TASK:
How many lines of the data contain "orphaned"? Reply with the number alone.

DATA SECTION:

(* ===== verification/AgentModelSpec.v ===== *)
(** What the parts of an agent turn promise on their own: the turn machine, the
    account of token usage, the capability check, compression, and the contract
    of tools (src/sylvander-agent/src and src/sylvander-llm-core/src).

    Each theorem with a hypothesis is followed by an instance on the agent of
    [AgentSample]. *)

From S2P Require Import Prelude Json Effects Llm TurnMachine Compression.
From S2P Require Import Compression ToolContract ToolFacts ToolInvocation.
From S2P Require Import ToolRegistry ToolExecution.
From S2P Require Import ToolExecution Approval AgentPorts AgentLoop AgentFacts.
From S2P Require Import AgentSample.
From stdpp Require Import base tactics gmap sets strings list relations.
From Stdlib Require Import ZArith Lia.

Open Scope Z_scope.

Import TurnPhase Reason.

Section model.
Context `{J : SerdeJson} `{C : Crates} {W : Type} `{HO : !HashOrder} `{HH : !Host W}.

(** * The turn machine *)

(** C35: the turn machine is well-typed: over any calls of its methods, accepted
    or rejected, with usages that are [u64]s, its counters keep their widths, its
    iteration is the completed one or the next, every dimension of its usage is a
    [u64], and a stored response carries the cumulative usage. *)
Theorem machine_stays_typed (conv : ConversationSnapshot) ops (Hops : Forall op_ok ops) :
  machine_ok (machine_run (new conv) ops).1.
Proof. apply machine_run_keeps_ok; [done|apply machine_ok_new]. Qed.

(** The transitions that a caller sees succeed form a path: consecutive
    sequence numbers from one, each starting in the phase where the last one
    ended, each allowed by the table; and a turn that has not failed or been
    interrupted entered its before-turn hooks and its after-turn hooks once each
    exactly if it is past them. *)
Theorem transitions_form_a_path (conv : ConversationSnapshot) ops :
  let '(m, ts) := machine_run (new conv) ops in
  chained Created 0 ts (phase m) ∧
  (phase m ≠ Failed → phase m ≠ Interrupted →
   entries RunningBeforeHooks ts = passed_before (phase m) ∧
   entries RunningAfterHooks ts = passed_after (phase m)).
Proof.
  pose proof (machine_run_chained (new conv) ops) as Hch.
  destruct (machine_run (new conv) ops) as [m ts]. destruct Hch as [Hch _].
  split; [done|]. intros Hf Hi. by destruct (chained_hooks _ _ _ _ Hch Hf Hi).
Qed.

Definition transitions_ops (l : list (TurnPhase * TurnTransitionReason)) : list machine_op :=
  (λ s, OpTransition s.1 s.2) <$> l.

(** A turn can always be finished: from every machine that is not in a
    terminal phase some transitions, all accepted, lead to [Completed], and one
    leads to [Failed]; in a terminal phase every transition is rejected. *)
Theorem turn_can_finish (m : TurnMachine) :
  (is_terminal (phase m) = false →
   (∃ path, phase (machine_run m (transitions_ops path)).1 = Completed ∧
      length (machine_run m (transitions_ops path)).2 = length path) ∧
   phase (transition m Failed ExecutionFailed).1 = Failed) ∧
  (is_terminal (phase m) = true → ∀ to reason, transition m to reason = (m, Err TerminalTransition)).
Proof.
  split.
  - intros Ht. split.
    + pose proof (phase_step_completes (phase m) Ht) as Hp.
      remember (phase m) as p eqn:Hm. remember Completed as c eqn:Hc. revert m Hm Ht.
      induction Hp as [p|p q c [Hnt [reason Ha]] Hrtc IH]; intros m Hm Ht.
      * subst. done.
      * destruct (transition_ok_iff m q reason) as [_ Htr]. rewrite <- Hm in Htr.
        destruct (Htr (conj Hnt Ha)) as [t Hok].
        destruct (machine_transition_spec m q reason) as [(t' & Heq & _ & _ & -> & Hsnap)|(e & Heq & _)];
          [|rewrite Heq in Hok; done].
        remember (transition m q reason).1 as m' eqn:Hm'. clear Hm'.
        assert (q = phase m') as Hq by by injection Hsnap.
        destruct (decide (is_terminal q = true)) as [Hterm|Hterm].
        -- assert (q = c) as -> .
           { inversion Hrtc as [|? y ? [Hy _]]; subst; [done|congruence]. }
           exists [(c, reason)]. simpl. rewrite Heq. simpl. by rewrite <- Hq.
        -- apply not_true_is_false in Hterm.
           destruct (IH Hc m' Hq Hterm) as (path & Hend & Hlen).
           exists ((q, reason) :: path). simpl. rewrite Heq. simpl.
           fold (transitions_ops path). destruct (machine_run m' (transitions_ops path)) as [m2 t2].
           simpl in *. by rewrite Hlen.
    + unfold transition. rewrite Ht. by destruct (phase m).
  - intros Ht to reason. unfold transition. by rewrite Ht.
Qed.

(** * Usage and capabilities *)

(** The usage of a turn does not depend on the order of its requests, keeps
    every dimension a [u64] even when a sum saturates, and so does the size of
    its input. *)
Theorem usage_is_order_independent l k (Hok : Forall usage_ok l) (Hperm : l ≡ₚ k) :
  Llm.total_usage l = Llm.total_usage k ∧ usage_ok (Llm.total_usage l) ∧
  in_u64 (total_input_tokens (Llm.total_usage l)).
Proof.
  assert (usage_ok (Llm.total_usage l)) as Ht
    by (unfold Llm.total_usage; apply usage_fold_ok; [apply usage_ok_default|done]).
  split_and!; [|done|by apply total_input_tokens_u64].
  unfold Llm.total_usage. apply usage_fold_perm; [apply usage_ok_default|done|done].
Qed.

(** A request is sent to a model exactly when the model has every capability
    that the request uses, anywhere in its history, tools and settings; this is
    what the required capabilities say, too; and a refusal names a capability
    that is used and missing. *)
Theorem capability_check_exact (r : ModelRequest) available :
  (validate_model_request_capabilities r available = Ok tt ↔
   ∀ c, uses r c → Capabilities.contains available (flag c) = true) ∧
  (Capabilities.contains available (required_model_capabilities r) = true ↔
   validate_model_request_capabilities r available = Ok tt) ∧
  (∀ e, validate_model_request_capabilities r available = Err e →
   uses r (mce_capability e) ∧ Capabilities.contains available (flag (mce_capability e)) = false).
Proof.
  unfold validate_model_request_capabilities.
  assert (first_missing available (requirements r) = Ok tt ↔
    ∀ c, uses r c → Capabilities.contains available (flag c) = true) as Hok.
  { rewrite first_missing_ok. by setoid_rewrite requirements_used. }
  split_and!; [done| |].
  - unfold required_model_capabilities. rewrite contains_foldl, first_missing_ok.
    split; [by intros [_ H]|]. intros H. split; [apply Capabilities.contains_empty|done].
  - intros [c f] (l1 & l2 & Hl & Hc & _)%first_missing_err. split; [|done]. simpl.
    apply requirements_used. rewrite Hl, fmap_app. simpl. set_solver.
Qed.

(** * Compression *)

(** the local layers L0 to L3 of the default pipeline leave no tool result
    without its call: their list has the shape of the history without its orphans (only
    the text of tool results and of reasoning blocks may differ).  The last layer
    keeps that list, or, when the last usage reached its threshold, replaces all but
    the last four messages of it by a summary, which may cut a result from its call.
    The reports name the layers in order. *)
Theorem compression_leaves_no_orphans (ctx : CompressContext W) w w' history reports
    (Hrun : run_all default_for_model ctx w = (w', Ok (history, reports))) :
  ∃ l, messages_like (snipped (ctx_messages ctx)) l ∧ no_orphans l ∧
    (history = l ∨
     AutoCompact.threshold (context_window (model_info ctx)) AutoCompact.DEFAULT_TRIGGER_RATIO
       ≤ total_input_tokens (last_usage ctx) ∧
     (4 < length l)%nat ∧
     ∃ summary, history = AutoCompact.summary_message summary :: drop (length l - 4) l) ∧
    report_name <$> reports
      = ["tool_result_budget"; "orphan_snip"; "micro_compact"; "context_collapse"; "auto_compact"].
Proof.
  destruct (default_pipeline_result ctx w w' history reports Hrun) as (l & H1 & H2 & H3 & H4).
  exists l. split_and!; [done|done| |done]. destruct H3 as [H3|(H3 & H5 & H6)]; [by left|by right].
Qed.

(** * The tool boundary *)

(** an input of a tool is accepted exactly when it conforms to the schema:
    the recursive specification of types, required and known fields, bounds and
    items; and the check always answers. *)
Theorem input_validation_exact (schema value : Value) path :
  (validate_input_value schema value path = Ok tt ↔ conforms schema value) ∧
  returns (validate_input_value schema value path).
Proof. split; [apply validate_input_value_ok|apply validate_input_value_returns]. Qed.

(** C37: the gateway of a registry authorizes a call exactly when the frozen
    surface has its very route with the class and recovery policy it was prepared
    with, the snapshot of the turn authorizes it, the invocation is identified by
    a UUID, and no field of the input, at any depth, selects an owner. *)
Theorem gateway_authorizes_exactly ds (request : ToolInvocationRequest W) w :
  ((∃ grant, authorize (registry_bound_gateway ds) request w = (w, Ok grant)) ↔
   admissible ds request) ∧
  (∀ d, descriptor_map ds !! route request = Some d → d ∈ ds ∧ d_name d = route request).
Proof.
  split; [|intros d; apply descriptor_map_some].
  rewrite <- bound_authorize_admissible. simpl. unfold ebind, eres, eret.
  destruct (bound_authorize ds request) as [[]|e| |]; split; by naive_solver.
Qed.

(** Freezing a registry pins what the turn sees: whatever the dynamic sources
    offer later, and in whatever order the hash maps are then walked, the
    descriptors the gateway checks, the definitions the model is told and the
    guidelines of the prompt stay those of the moment of freezing. *)
Theorem frozen_surface_is_pinned (order order' : HashOrder) (r : ToolRegistry W) w w'
    (Hkeyed : well_keyed (specs_of (ToolRegistry.tools r))) :
  let frozen := freeze_for_turn (O := order) r w in
  invocation_descriptors (O := order') frozen w' = invocation_descriptors (O := order) r w ∧
  build_definitions (O := order') frozen w' = build_definitions (O := order) r w ∧
  prompt_guidelines_of (O := order') frozen w' = prompt_guidelines_of (O := order) r w.
Proof.
  unfold invocation_descriptors, build_definitions, prompt_guidelines_of.
  by rewrite !(frozen_surface order order' r w w' Hkeyed).
Qed.

End model.

(** ** Instances *)

Lemma sample_usage_u64 n : in_u64 n → usage_ok (sample_usage n).
Proof.
  intros Hn. assert (in_u64 1) as H1 by (unfold in_u64, u64_max; lia).
  unfold usage_ok, dimensions. simpl. repeat (constructor; [naive_solver|]). constructor.
Qed.

Lemma machine_stays_typed_witness :
  machine_ok (machine_run (new {| conv_messages := [user "hello"] |})
    [OpTransition Validating ExecutionStarted; OpStart 7; OpComplete final_answer None]).1.
Proof.
  apply machine_stays_typed.
  assert (usage_ok (usage final_answer)) as Hu
    by (apply (sample_usage_u64 30); unfold in_u64, u64_max; lia).
  apply Forall_cons; split; [exact I|]. apply Forall_cons; split; [exact I|].
  apply Forall_cons; split; [exact Hu|]. apply Forall_nil; exact I.
Defined.

Lemma sample_usage_ok : Forall usage_ok [sample_usage 1; sample_usage u64_max].
Proof.
  apply Forall_cons; split; [|apply Forall_singleton];
    apply sample_usage_u64; unfold in_u64, u64_max; lia.
Qed.

Lemma usage_is_order_independent_witness :
  Llm.total_usage [sample_usage 1; sample_usage u64_max]
  = Llm.total_usage [sample_usage u64_max; sample_usage 1] ∧
  input_tokens (Llm.total_usage [sample_usage 1; sample_usage u64_max]) = u64_max.
Proof.
  split; [|vm_compute; reflexivity].
  exact (proj1 (usage_is_order_independent [sample_usage 1; sample_usage u64_max]
    [sample_usage u64_max; sample_usage 1] sample_usage_ok
    (Permutation_swap (sample_usage u64_max) (sample_usage 1) []))).
Defined.

(** A history with an orphan, before its model has reported any usage. *)
Definition orphaned : CompressContext World := {|
  ctx_messages := [user "hello"; user_blocks [tool_result_text "lost" "output" false]];
  last_usage := usage_default; model_info := sample_model; auto_compact_llm := None;
  artifact_store := None;
|}.

Lemma compression_leaves_no_orphans_witness :
  ∃ l, messages_like (snipped (ctx_messages orphaned)) l ∧ no_orphans l.
Proof.
  destruct (run_all default_for_model orphaned sample_world) as [w' [[history reports]|e| |]] eqn:Hrun.
  - destruct (compression_leaves_no_orphans orphaned sample_world w' history reports Hrun)
      as (l & Hl & Ho & _).
    exists l. split; [exact Hl|exact Ho].
  - destruct e.
  - exfalso. vm_compute in Hrun. discriminate Hrun.
  - exfalso. vm_compute in Hrun. discriminate Hrun.
Defined.

(** Walked backwards after the freeze, the sample's surface is the same. *)
Lemma frozen_surface_is_pinned_witness :
  invocation_descriptors (O := reverse_order)
    (freeze_for_turn (O := elements_order) sample_registry (start_world [])) (start_world [])
  = invocation_descriptors (O := elements_order) sample_registry (start_world []) ∧
  length (invocation_descriptors (O := elements_order) sample_registry (start_world [])) = 2%nat.
Proof.
  split; [|vm_compute; reflexivity].
  refine (proj1 (frozen_surface_is_pinned elements_order reverse_order sample_registry
    (start_world []) (start_world []) _)).
  apply register_keyed, register_keyed. intros name s Hs. discriminate Hs.
Defined.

TASK ANSWER:
4